Colorado Bride
Page 26
“And I love you too, you narrow-minded, egotistical medieval overlord, and I just might pull in my horns long enough to let you show me. When I first saw you, I thought you were different, but you’re just like every other man I’ve ever known. Still I love you anyway. I guess I’m going to have to figure out some way to put up with you because I’m finding it harder and harder to think about giving you up.”
“You mean you’ll—.”
“I’m not making any promises about anything past tonight. Every time you start ordering me around, I remember that you’re exactly the kind of man I swore I’d never have anything to do with, but every time I see you, I forget all about my vows. I’m much more weak minded than I ever thought, but I’m not so stupid as to ignore the fact that the things we want are exactly opposite of each other.”
“I don’t think we’re all that far apart, not really. I’m sure you’ll find I’m not so terrible.”
“I never thought you were terrible,” said Carrie, remembering the wonderful feeling of being in his arms. “You’re just impossible. Please, Lucas, don’t push me toward anything. I love you as I never thought I could love anyone, but I’ve endured life with my father and brothers and I know that love isn’t always enough. It’s easy to fall in love—I did it without even knowing it was happening—but there are so many things that go into making a loving relationship into a successful marriage it scares me. I don’t want to end up being constantly angry with you or at cross-purposes. That would kill everything we have to share before it has a chance to grow into something wonderfully warm and permanent. I want to know I will want to live with you as much thirty years from now as I do today.”
“You don’t have to worry about thirty years from now,” Lucas said, impatient at her reluctance to listen to his persuasion. “After living with you for thirty years, how could I help but love you even more than I do now?”
“It won’t be as easy to love me after the children have grown up and you realize you have to look at the same old wrinkled face across the breakfast table for the rest of your life.”
“I’ll love them because they’re your wrinkles.”
“That’s an absurdly foolish thing for a grown man to say.”

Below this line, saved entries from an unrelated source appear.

(** Control packets are patched wrongly outside those conditions: the AIE4 patch replaces
    the seven upper bits of word 1 by those of word 0, and the 57-bit patch of an address at or
    above [2 ^ 48] spills its bits 48 to 63 into the upper half of word 3. *)
Theorem control_packet_spills p a d :
  bytes_ok d -> 0 <= p -> p + 36 <= Z.of_nat (length d) -> 0 <= a ->
  (exists d', apply_patch CONTROL_PACKET_57_AIE4 p a d = Some d' /\
     word d' p 1 / 2 ^ 25 = word d p 0 / 2 ^ 25) /\
  (exists d', apply_patch CONTROL_PACKET_57 p a d = Some d' /\
     word d' p 3 / 2 ^ 16 =
     Z.lor (word d p 3 / 2 ^ 16) (u64 (address [(2, 32); (3, 16)] d p + a) / 2 ^ 48)).
Proof.
  intros Hd Hp Hl Ha; split; [change (apply_patch CONTROL_PACKET_57_AIE4) with aie4_patch_ctrl_57
    |change (apply_patch CONTROL_PACKET_57) with aie2ps_patch_ctrl_57].
  - unfold aie4_patch_ctrl_57; run_words; eexists; split; [done|].
    change 0x1FFFFFF with (2 ^ 25 - 1) in *; change 0xFE000000 with (2 ^ 32 - 2 ^ 25) in *.
    rewrite (u32_field _ 32 25) in * by lia; split_field 25; other_words; done.
  - pose proof (word_range d p 2 Hd); pose proof (word_range d p 3 Hd).
    unfold aie2ps_patch_ctrl_57; run_words; eexists; split; [done|].
    pose proof (Z.mod_pos_bound (word d p 3) (2 ^ 16)).
    change 0xFFFF0000 with (2 ^ 32 - 2 ^ 16) in *; change 0xFFFF with (2 ^ 16 - 1) in *.
    rewrite hi_lo, land_ones_mod in * by (rewrite ?land_ones_mod; lia); cbn [address].
    rewrite Z.mul_0_r, Z.add_0_r, (Z.mod_small (word d p 2)), (Z.mul_comm (2 ^ 32)) by lia.
    set (v := u64 _) in *; pose proof (wrap_u_range 64 (word d p 2 + word d p 3 mod 2 ^ 16 * 2 ^ 32 + a)
      ltac:(lia)) as Rv; fold v in Rv.
    assert (Hv : u32 (Z.shiftr v 32) = v / 2 ^ 32).
    { rewrite Z.shiftr_div_pow2 by lia; apply wrap_u_small.
      split; [apply Z.div_pos|apply Z.div_lt_upper_bound]; lia. }
    rewrite Hv in *; other_words.
    match goal with H : word ?e p 3 = u32 _ |- _ => rewrite H end.
    assert (Em : Z.land (word d p 3) (2 ^ 32 - 2 ^ 16) = word d p 3 / 2 ^ 16 * 2 ^ 16).
    { pose proof (put_low (word d p 3) 0 16); rewrite Z.lor_0_r in *; lia. }
    rewrite wrap_u_small.
    + rewrite shiftr_lor_low, Em, Z.div_mul, Z.div_div by lia; done.
    + apply lor_range; [lia|apply land_range; lia|].
      split; [apply Z.div_pos|apply Z.div_lt_upper_bound]; lia.
Qed.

“Is it any more absurd to say that I love your red hair and crazy temper because they’re yours? Or that I don’t like your taste in shoes, but that I don’t care because I love the rest of you too much for it to matter?”
“That’s not the same thing.”
“Yes it is, or it’s close enough that it doesn’t matter. Why are you always discounting the power of love? Don’t you believe it can overcome our differences?”

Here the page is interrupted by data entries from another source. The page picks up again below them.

(* ===== verification/CertLayout.v ===== *)
(** What the control ELF loader produces: the layout of the code of every column, the effect
    of the relocations, and the composition with the submission of the code. *)
From stdpp Require Import base list gmap sorting.
From Stdlib Require Import ZArith Lia.
From S2P Require Import Prelude Driver HostQueue CertHost CertDelivery CertElf.
Local Open Scope Z_scope.
Local Open Scope aeg_scope.

(** * Ordered maps: lookup and order *)
Section OrderedMapFacts.
Context {V : Type}.
Implicit Types m : list (Z * V).

Abbreviation ordered := (StronglySorted Z.lt).

Lemma alter_at_keys k d (f : V -> V) m j : j ∈ (alter_at k d f m).*1 <-> j = k \/ j ∈ m.*1.
Proof.
  induction m as [|[i v] m IH]; simpl; [rewrite list_elem_of_singleton, elem_of_nil; tauto|].
  destruct (Z.ltb_spec k i); [cbn; rewrite !elem_of_cons; tauto|].
  destruct (Z.eqb_spec k i); cbn; rewrite !elem_of_cons, ?IH; [subst; tauto|tauto].
Qed.

Lemma alter_at_ordered k d (f : V -> V) m : ordered m.*1 -> ordered (alter_at k d f m).*1.
Proof.
  induction m as [|[i v] m IH]; simpl; intros Hs; [repeat constructor|].
  apply StronglySorted_inv in Hs as [Hs Hi].
  destruct (Z.ltb_spec k i) as [Hlt|]; [|destruct (Z.eqb_spec k i)]; cbn.
  - constructor; [constructor; done|constructor; [done|]].
    eapply Forall_impl; [exact Hi|]; simpl; lia.
  - subst; constructor; done.
  - constructor; [auto|]; apply Forall_forall; intros j [->|Hj]%alter_at_keys; [lia|].
    rewrite Forall_forall in Hi; auto.
Qed.

Lemma assoc_not_in k m : k ∉ m.*1 -> assoc k m = None.
Proof.
  induction m as [|[j v] m IH]; [done|]; cbn; rewrite not_elem_of_cons; intros [Hj Hm].
  rewrite (proj2 (Z.eqb_neq k j) Hj); auto.
Qed.

Lemma assoc_alter_at k d (f : V -> V) m j :
  ordered m.*1 ->
  assoc j (alter_at k d f m) = if j =? k then Some (f (default d (assoc k m))) else assoc j m.
Proof.
  induction m as [|[i v] m IH]; simpl; intros Hs; [done|].
  apply StronglySorted_inv in Hs as [Hs Hi].
  destruct (Z.ltb_spec k i) as [Hlt|]; simpl.
  - replace (k =? i) with false by lia; rewrite (assoc_not_in k m); [done|].
    intros Hk; rewrite Forall_forall in Hi; apply Hi in Hk; lia.
  - destruct (Z.eqb_spec k i) as [->|]; simpl; [destruct (j =? i); done|].
    rewrite IH by done; destruct (Z.eqb_spec j i), (Z.eqb_spec j k); done || lia.
Qed.

Lemma assoc_in k v m : ordered m.*1 -> (k, v) ∈ m -> assoc k m = Some v.
Proof.
  induction m as [|[j w] m IH]; simpl; intros Hs; [by intros ?%elem_of_nil|].
  apply StronglySorted_inv in Hs as [Hs Hi]; intros [[= -> ->]|Hm]%elem_of_cons.
  - by rewrite Z.eqb_refl.
  - rewrite Forall_forall in Hi; specialize (Hi k (list_elem_of_fmap_2 fst m (k, v) Hm)).
    replace (k =? j) with false by lia; auto.
Qed.
End OrderedMapFacts.

(** The keys of a list in order, each once. *)
Definition sort_keys (l : list Z) : list Z := merge_sort Z.le (remove_dups l).

Lemma ordered_unique (l1 l2 : list Z) :
  StronglySorted Z.lt l1 -> StronglySorted Z.lt l2 -> (forall x, x ∈ l1 <-> x ∈ l2) -> l1 = l2.
Proof.
  revert l2; induction l1 as [|x l1 IH]; intros l2 S1 S2 H.
  - destruct l2 as [|y l2]; [done|]; exfalso; apply (not_elem_of_nil y), H; left.
  - destruct l2 as [|y l2]; [exfalso; apply (not_elem_of_nil x), H; left|].
    apply StronglySorted_inv in S1 as [S1 F1], S2 as [S2 F2].
    rewrite Forall_forall in F1, F2.
    assert (x = y) as ->.
    { destruct (proj1 (elem_of_cons _ _ _) (proj1 (H x) ltac:(left))) as [|Hx]; [done|].
      destruct (proj1 (elem_of_cons _ _ _) (proj2 (H y) ltac:(left))) as [|Hy]; [done|].
      apply F2 in Hx; apply F1 in Hy; lia. }
    f_equal; apply IH; [done..|]; intros z; specialize (H z); rewrite !elem_of_cons in H.
    split; intros Hz; destruct (proj1 H ltac:(right; done)) || destruct (proj2 H ltac:(right; done));
      done || (subst; apply F1 in Hz || apply F2 in Hz; lia).
Qed.

Lemma sort_keys_elem l x : x ∈ sort_keys l <-> x ∈ l.
Proof. unfold sort_keys; rewrite merge_sort_Permutation, elem_of_remove_dups; done. Qed.

Lemma sort_keys_ordered l : StronglySorted Z.lt (sort_keys l).
Proof.
  assert (Hn : NoDup (sort_keys l)).
  { unfold sort_keys; rewrite merge_sort_Permutation; apply NoDup_remove_dups. }
  assert (Hs : StronglySorted Z.le (sort_keys l)).
  { unfold sort_keys; apply (StronglySorted_merge_sort Z.le). }
  revert Hn; induction Hs as [|x k Hs IH Hf]; intros Hn; [constructor|].
  apply NoDup_cons in Hn as [Hx Hn]; constructor; [auto|].
  rewrite Forall_forall in *; intros y Hy; specialize (Hf y Hy).
  destruct (decide (x = y)) as [->|]; [done|lia].
Qed.

Lemma ordered_sort_keys ks l :
  StronglySorted Z.lt ks -> (forall x, x ∈ ks <-> x ∈ l) -> ks = sort_keys l.
Proof.
  intros Hs H; apply ordered_unique; [done|apply sort_keys_ordered|].
  intros x; rewrite sort_keys_elem; done.
Qed.

(** * The layout of the code

    What a section contributes to the code of a column. *)
Inductive piece :=
  | Text (col page : Z)
  | Data (col page : Z)
  | Pad (col : Z)
  | Other.

Definition classify (name : list Z) : piece :=
  match is_ctrltext name, is_ctrldata name, is_pad name with
  | Some (c, p), _, _ => Text c p
  | None, Some (c, p), _ => Data c p
  | None, None, Some c => Pad c
  | None, None, None => Other
  end.

#[global] Instance piece_eq_dec : EqDecision piece.
Proof. solve_decision. Defined.

(** The sections that have contents, with their place in the file. *)
Definition contents (e : elfio) : list (piece * nat * Z) :=
  omap (fun i => s ← sections e !! i; d ← get_data s;
          Some (classify (get_name s), i, Z.of_nat (length d))) (seq 0 (length (sections e))).

Definition piece_col (pc : piece) : option Z :=
  match pc with Text c _ | Data c _ | Pad c => Some c | Other => None end.
Definition piece_page (c : Z) (pc : piece) : option Z :=
  match pc with Text c' p | Data c' p => if c' =? c then Some p else None | _ => None end.

Definition place (x : piece * nat * Z) (m : list (Z * col_code)) : list (Z * col_code) :=
  let '(pc, i, n) := x in
  match pc with
  | Text c p => alter_at c no_col (with_pages (alter_at p no_page (set_text i n))) m
  | Data c p => alter_at c no_col (with_pages (alter_at p no_page (set_data i n))) m
  | Pad c => alter_at c no_col (with_pad (fun ps => ps ++ [mkPad (Some i) n])) m
  | Other => m
  end.

(** The places of the sections of one piece, in file order. *)
Definition places (pc : piece) (xs : list (piece * nat * Z)) : list (nat * Z) :=
  omap (fun '(pc', i, n) => if decide (pc' = pc) then Some (i, n) else None) xs.

Definition page_of (c p : Z) (xs : list (piece * nat * Z)) : ctrl_page :=
  let t := last (places (Text c p) xs) in
  let d := last (places (Data c p) xs) in
  mkPage (fst <$> t) (from_option snd 0 t) (fst <$> d) (from_option snd 0 d).

Definition col_keys (xs : list (piece * nat * Z)) : list Z := omap (fun x => piece_col (fst (fst x))) xs.
Definition page_keys (c : Z) (xs : list (piece * nat * Z)) : list Z :=
  omap (fun x => piece_page c (fst (fst x))) xs.

(** What the columns hold after the sections [xs]. *)
Definition col_holds (xs : list (piece * nat * Z)) (c : Z) (cc : col_code) : Prop :=
  StronglySorted Z.lt (pages cc).*1 /\
  (forall p, assoc p (pages cc) = if decide (p ∈ page_keys c xs) then Some (page_of c p xs) else None) /\
  (forall p, p ∈ (pages cc).*1 <-> p ∈ page_keys c xs) /\
  pad cc = map (fun '(i, n) => mkPad (Some i) n) (places (Pad c) xs) /\
  code cc = [].

Definition cols_hold (xs : list (piece * nat * Z)) (m : list (Z * col_code)) : Prop :=
  StronglySorted Z.lt m.*1 /\
  (forall c, c ∈ m.*1 <-> c ∈ col_keys xs) /\
  (forall c, col_holds xs c (default no_col (assoc c m))).

Lemma places_snoc pc xs pc' i n :
  places pc (xs ++ [(pc', i, n)]) = places pc xs ++ (if decide (pc' = pc) then [(i, n)] else []).
Proof. unfold places; rewrite omap_app; simpl; destruct (decide (pc' = pc)); done. Qed.

Lemma col_keys_snoc xs x :
  col_keys (xs ++ [x]) = col_keys xs ++ option_list (piece_col (fst (fst x))).
Proof. unfold col_keys; rewrite omap_app; simpl; destruct (piece_col _); done. Qed.

Lemma page_keys_snoc c xs x :
  page_keys c (xs ++ [x]) = page_keys c xs ++ option_list (piece_page c (fst (fst x))).
Proof. unfold page_keys; rewrite omap_app; simpl; destruct (piece_page _ _); done. Qed.

Lemma places_absent pc c p xs :
  piece_page c pc = Some p -> p ∉ page_keys c xs -> places pc xs = [].
Proof.
  intros Hpc; induction xs as [|[[pc' i] n] xs IH]; [done|].
  unfold page_keys, places in *; simpl; destruct (piece_page c pc') as [q|] eqn:E.
  - intros [Hq Hp]%not_elem_of_cons; rewrite decide_False by congruence; auto.
  - intros Hp; rewrite decide_False by congruence; auto.
Qed.

Lemma page_of_absent c p xs : p ∉ page_keys c xs -> page_of c p xs = no_page.
Proof.
  intros H; unfold page_of.
  rewrite !(places_absent _ c p) by (simpl; rewrite ?Z.eqb_refl; done); done.
Qed.

Lemma page_of_snoc_other c p xs pc i n :
  pc <> Text c p -> pc <> Data c p -> page_of c p (xs ++ [(pc, i, n)]) = page_of c p xs.
Proof. intros; unfold page_of; rewrite !places_snoc, !decide_False, !app_nil_r by done; done. Qed.

Lemma page_of_snoc_text c p xs i n :
  page_of c p (xs ++ [(Text c p, i, n)]) = set_text i n (page_of c p xs).
Proof.
  unfold page_of; rewrite !places_snoc, decide_True, decide_False, app_nil_r, last_snoc by done; done.
Qed.

Lemma page_of_snoc_data c p xs i n :
  page_of c p (xs ++ [(Data c p, i, n)]) = set_data i n (page_of c p xs).
Proof.
  unfold page_of; rewrite !places_snoc, decide_False, decide_True, app_nil_r, last_snoc by done; done.
Qed.

(** A section of another column leaves a column as it is. *)
Lemma col_holds_other xs c cc pc i n :
  piece_col pc <> Some c -> col_holds xs c cc -> col_holds (xs ++ [(pc, i, n)]) c cc.
Proof.
  intros Hc (S & A & K & P & C).
  assert (Ek : page_keys c (xs ++ [(pc, i, n)]) = page_keys c xs).
  { rewrite page_keys_snoc; simpl; destruct pc as [c' p|c' p| |]; simpl in *;
      [replace (c' =? c) with false by (symmetry; apply Z.eqb_neq; congruence)..| |]; apply app_nil_r. }
  unfold col_holds; rewrite Ek, places_snoc, decide_False, app_nil_r by (intros ->; apply Hc; done).
  split_and!; [done| |done..]; intros p; rewrite A; destruct (decide _); [|done].
  rewrite page_of_snoc_other by (intros ->; apply Hc; done); done.
Qed.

“I guess it can if it’s strong enough.”
“Are you saying my love for you isn’t strong?”
“Of course not,” Carrie snapped, feeling cornered, “but marriage is forever. I would rather live out my days alone rather than have to face you across the table each day and see your eyes grow cold when they rest on me, your body draw back when I pass, have you stay away from home rather than spend time with me.”
“But you know I would never do that.”
“Lucas my love, you may not intend to do any of those things, but if I can’t bring to the marriage what you want and need, then you will ultimately be unable to help yourself. You will fall out of love just as inevitably as you fell in love, and it will happen whether you want it to or not.”
“You’ve got to be the most unromantic woman in the world,” Lucas said, trying to banish some of the seriousness of her mood. “Here I am, a fairly good example of the American male, doing his best to sweep you off your feet, swear eternal fidelity, swear to worship you forever, and all you can do is tell me love is a partnership and you’re going to have wrinkles. Don’t you think there’s more to you than skin, hair, and eyes?”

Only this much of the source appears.